(** A start never fails on a recorded chain, and ends on schedule. *)
Lemma init_on_schedule db : recorded (blocks db) (hf_versions db) ->
  exists h', init start db = Good h' /\ on_schedule h' db.
Proof.
  intros Hr. unfold init. pose proof fs_nonempty as Hne.
  replace (length fs =? 0)%nat with false by (by destruct fs).
  set (h := with_index (with_votes start [] ∅) 0). assert (config h) as Hc by (by split).
  change (window_size h) with (window_size start). unfold rescan_from_chain_height.
  set (height := if window_size start <? db_height db then _ else 1).
  assert (1 <= height /\ db_height db - (height - 1) <= window_size start /\ (height - 1 < db_height db \/ db_height db = 0)) as (H1 & H2 & H3).
  { unfold height. pose proof (Nat2Z.is_nonneg (length (blocks db))). unfold db_height in *. case_if; lia. }
  replace (height =? 0) with false by lia. unfold rescan_from_block_height.
  destruct (Z.leb_spec (db_height db) (height - 1)) as [Hle|Hlt].
  - rewrite bind_of_Good. exists h. split; [done|]. assert (blocks db = []) as Eb.
    { unfold db_height in *. destruct (blocks db); [done|]. cbn [length] in *. lia. }
    split; [done| |done|].
    + unfold db_height. rewrite Eb. symmetry. apply fs_start.
    + split; [apply counted_empty|cbn; lia|by rewrite Eb].
  - set (bs := drop (Z.to_nat (height - 1)) (blocks db)).
    assert (length bs = Z.to_nat (db_height db - (height - 1))) as Hlen by (unfold bs, db_height; rewrite length_drop; lia).
    destruct (count_blocks_voting h bs Hc) as (Hc1 & Hv1 & _); [lia|].
    destruct (lookup_lt_is_Some_2 (blocks db) (length (blocks db) - 1)) as [b Hb]; [unfold db_height in *; lia|].
    unfold get_hard_fork_version. replace (db_height db - 1) with (Z.of_nat (length (blocks db) - 1)) by (unfold db_height in *; lia).
    rewrite (recorded_version _ _ _ _ Hr Hb), !bind_of_Good.
    destruct (fork_at_reached start fs eq_refl Hsch (Z.of_nat (length (blocks db) - 1))) as (f & Hf & _).
    rewrite (version_at_fork _ _ Hf), (cf_heights _ Hc1), (find_version_eq fs _ f (sch_versions _ _ Hsch) Hf).
    eexists. split; [reflexivity|]. split; [| |done|].
    + apply advance_config. destruct Hc1. by split.
    + apply advance_eq; [destruct Hc1; by split|]. cbn. apply reached_mono. unfold db_height. lia.
    + apply advance_voting. destruct Hv1 as [? ? Hs]. split; [done|done|]. intros _. apply Hs.
      intros E0. apply (f_equal length) in E0. rewrite Hlen in E0. cbn in E0. lia.
Qed.
End Node.

(** ** Theorems *)

Lemma reachable_on_schedule start h db : scheduled (original_version start) (heights start) ->
  1 <= window_size start < 2 ^ 31 -> hf_reachable start h db -> on_schedule start h db.
Proof.
  intros Hsch Hw (h0 & E0 & Hr).
  assert (on_schedule start h0 (HfDb [] ∅)) as H0.
  { destruct (init_on_schedule start Hsch Hw (HfDb [] ∅)) as (h' & E & Hos); [by intros i b Hi|]. congruence. }
  apply rtc_ind_r with (P := fun st => on_schedule start st.1 st.2) in Hr; [done|done|].
  intros st st' _ Hst Hos. destruct Hst as [h1 db1 b r _ Hc E|h1 db1 b h' _ E|h1 db1 height r Hh E|h1 db1 h' E]; cbn [fst snd] in *.
  - by eapply add_on_schedule.
  - destruct db1 as [bs vs]. destruct (pop_on_schedule start Hsch Hw _ _ _ _ Hos) as (h2 & E2 & Hos2).
    cbn [blocks hf_versions] in *. congruence.
  - destruct (reorganize_on_schedule start Hsch Hw h1 db1 height Hos Hh) as (h2 & db2 & E2 & _ & Hos2).
    rewrite E in E2. by injection E2 as ->.
  - destruct (init_on_schedule start Hsch Hw db1 (os_recorded _ _ _ Hos)) as (h2 & E2 & Hos2). congruence.
Qed.

(** C10: forks without votes happen on schedule.  With the thresholds of the
    tables of this chain (zero), after any additions of checked blocks, pops,
    reorganisations and restarts, the current version is the one
    [get_ideal_version] has for the height of the chain, every block of the chain
    has the version of its height, and [get] finds it; and the counters of votes
    are those of the versions in the window. *)
Theorem fork_schedule_followed start h db :
  scheduled (original_version start) (heights start) -> 1 <= window_size start < 2 ^ 31 ->
  hf_reachable start h db ->
  get_current_version h = Good (get_ideal_version_at start (db_height db)) /\
  (forall i b, blocks db !! i = Some b ->
    get_block_version b = get_ideal_version_at start (Z.of_nat i) /\
    get h db (Z.of_nat i) = Good (get_ideal_version_at start (Z.of_nat i))) /\
  (forall v, votes_for (last_versions h) v = count v (versions h)).
Proof.
  intros Hsch Hw Hr. apply reachable_on_schedule in Hr as [Hc Hi Hrec Hv]; [|done..]. split_and!.
  - unfold get_current_version. destruct (fork_at_reached h (heights start) (cf_heights _ _ Hc)) with (height := db_height db)
      as (f & Hf & E); [by rewrite (cf_original _ _ Hc)|]. rewrite Hi, E, bind_of_Good.
    by rewrite <- (version_at_fork _ Hsch _ _ Hf).
  - intros i b Hb. destruct (Hrec _ _ Hb) as (? & ? & Hv'). split; [done|]. unfold get, db_height.
    apply lookup_lt_Some in Hb. replace (_ <? _) with false by lia. replace (_ =? _) with false by lia.
    unfold get_hard_fork_version. by rewrite Hv'.
  - apply Hv.
Qed.

(** No operation on the state of a reachable node fails or reads outside its
    containers. *)
Theorem fork_operations_total start h db :
  scheduled (original_version start) (heights start) -> 1 <= window_size start < 2 ^ 31 ->
  hf_reachable start h db ->
  (forall bs b, blocks db = bs ++ [b] -> exists h', on_block_popped h (HfDb bs (hf_versions db)) 1 = Good h') /\
  (forall height, 1 <= height <= db_height db -> exists r, reorganize_from_chain_height h db height = Good r) /\
  (exists h', init start db = Good h').
Proof.
  intros Hsch Hw Hr. apply reachable_on_schedule in Hr as Hos; [|done..]. split_and!.
  - intros bs b Hb. destruct db as [bs' vs]. cbn in Hb. subst bs'.
    destruct (pop_on_schedule start Hsch Hw _ _ _ _ Hos) as (h' & E & _). by exists h'.
  - intros height Hh. destruct (reorganize_on_schedule start Hsch Hw h db height Hos Hh) as (h' & db' & E & _). by eexists.
  - destruct (init_on_schedule start Hsch Hw db (os_recorded _ _ _ Hos)) as (h' & E & _). by exists h'.
Qed.

(** ** The tables of this chain *)

(** The nodes of the three networks. *)
Definition mainnet_start : hard_fork := add_forks (new_hard_fork 1 mainnet_hard_fork_version_1_till) mainnet_hard_forks.
Definition testnet_start : hard_fork := add_forks (new_hard_fork 1 testnet_hard_fork_version_1_till) testnet_hard_forks.
Definition stagenet_start : hard_fork := add_forks (new_hard_fork 1 0) stagenet_hard_forks.

Lemma table_scheduled : scheduled 1 mainnet_hard_forks.
Proof.
  split.
  - exists (Fork 1 1 0 1). done.
  - unfold mainnet_hard_forks. repeat constructor.
  - unfold mainnet_hard_forks. repeat constructor.
  - unfold mainnet_hard_forks. repeat constructor.
  - cbn. lia.
Qed.

Lemma starts_scheduled : Forall (fun s => scheduled (original_version s) (heights s) /\ 1 <= window_size s < 2 ^ 31 /\
  heights s = mainnet_hard_forks) [mainnet_start; testnet_start; stagenet_start].
Proof. repeat (constructor; [split_and!; [apply table_scheduled|vm_compute; discriminate|vm_compute; reflexivity|reflexivity]|]). constructor. Qed.

(** ** Witnesses *)

(** Blocks added one after the other. *)
Fixpoint run_blocks (h : hard_fork) (db : hf_db) (bs : list (Z * Z)) : outcome (hard_fork * hf_db) :=
  match bs with
  | [] => Good (h, db)
  | b :: bs =>
      ok ← check h b;
      require ok "wrong version";;
      r ← add_block_vote h (HfDb (blocks db ++ [b]) (hf_versions db)) b (db_height db);
      run_blocks r.1.2 r.2 bs
  end.

Lemma run_blocks_steps start bs : forall h db h' db', Z.of_nat (length (blocks db)) + Z.of_nat (length bs) + 1 < 2 ^ 64 ->
  run_blocks h db bs = Good (h', db') -> rtc (hf_step start) (h, db) (h', db').
Proof.
  induction bs as [|b bs IH]; intros h db h' db' Hlen E; cbn [run_blocks length] in *.
  { injection E as <- <-. constructor. }
  apply bind_Good in E as (ok & Eok & E). apply bind_Good in E as ([] & ->%require_Good & E).
  apply bind_Good in E as (r & Er & E). apply rtc_l with (r.1.2, r.2).
  - eapply hf_add; [unfold db_height; lia|done|done].
  - apply IH; [|done]. unfold add_block_vote, add in Er. unfold check in Eok. rewrite Eok in Er. rewrite bind_of_Good in Er. cbn [negb] in Er.
    apply bind_Good in Er as (f & _ & Er). destruct (shrink _ _ _) as [v l]. injection Er as <-.
    cbn [snd blocks]. rewrite length_app. cbn [length]. lia.
Qed.

(** The first blocks of a chain. *)
Lemma fork_schedule_followed_witness : exists h db, db_height db = 4 /\ get_current_version h = Good 4.
Proof.
  destruct (init mainnet_start (HfDb [] ∅)) as [h0| | |] eqn:E0; [|vm_compute in E0; discriminate..].
  destruct (run_blocks h0 (HfDb [] ∅) [(1, 0); (1, 16); (2, 16); (3, 16)]) as [[h db]| | |] eqn:E;
    [|vm_compute in E0; injection E0 as <-; vm_compute in E; discriminate..].
  exists h, db. assert (db_height db = 4) as Eh.
  { vm_compute in E0. injection E0 as <-. vm_compute in E. by injection E as <- <-. }
  split; [exact Eh|]. destruct (fork_schedule_followed mainnet_start h db) as (Ev & _ & _).
  - apply table_scheduled.
  - vm_compute. split; [discriminate|reflexivity].
  - exists h0. split; [exact E0|]. apply (run_blocks_steps mainnet_start [(1, 0); (1, 16); (2, 16); (3, 16)]); [done|exact E].
  - rewrite Ev, Eh. reflexivity.
Defined.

• _ACTIVITY_:
In the listing above, find the line holding "get_block_version b = get_ideal_version_at" and the line holding "(forall bs b, blocks", then output those two lines and every line between them exactly.

• _SOLUTION BELOW_:
    get_block_version b = get_ideal_version_at start (Z.of_nat i) /\
    get h db (Z.of_nat i) = Good (get_ideal_version_at start (Z.of_nat i))) /\
  (forall v, votes_for (last_versions h) v = count v (versions h)).
Proof.
  intros Hsch Hw Hr. apply reachable_on_schedule in Hr as [Hc Hi Hrec Hv]; [|done..]. split_and!.
  - unfold get_current_version. destruct (fork_at_reached h (heights start) (cf_heights _ _ Hc)) with (height := db_height db)
      as (f & Hf & E); [by rewrite (cf_original _ _ Hc)|]. rewrite Hi, E, bind_of_Good.
    by rewrite <- (version_at_fork _ Hsch _ _ Hf).
  - intros i b Hb. destruct (Hrec _ _ Hb) as (? & ? & Hv'). split; [done|]. unfold get, db_height.
    apply lookup_lt_Some in Hb. replace (_ <? _) with false by lia. replace (_ =? _) with false by lia.
    unfold get_hard_fork_version. by rewrite Hv'.
  - apply Hv.
Qed.

(** No operation on the state of a reachable node fails or reads outside its
    containers. *)
Theorem fork_operations_total start h db :
  scheduled (original_version start) (heights start) -> 1 <= window_size start < 2 ^ 31 ->
  hf_reachable start h db ->
  (forall bs b, blocks db = bs ++ [b] -> exists h', on_block_popped h (HfDb bs (hf_versions db)) 1 = Good h') /\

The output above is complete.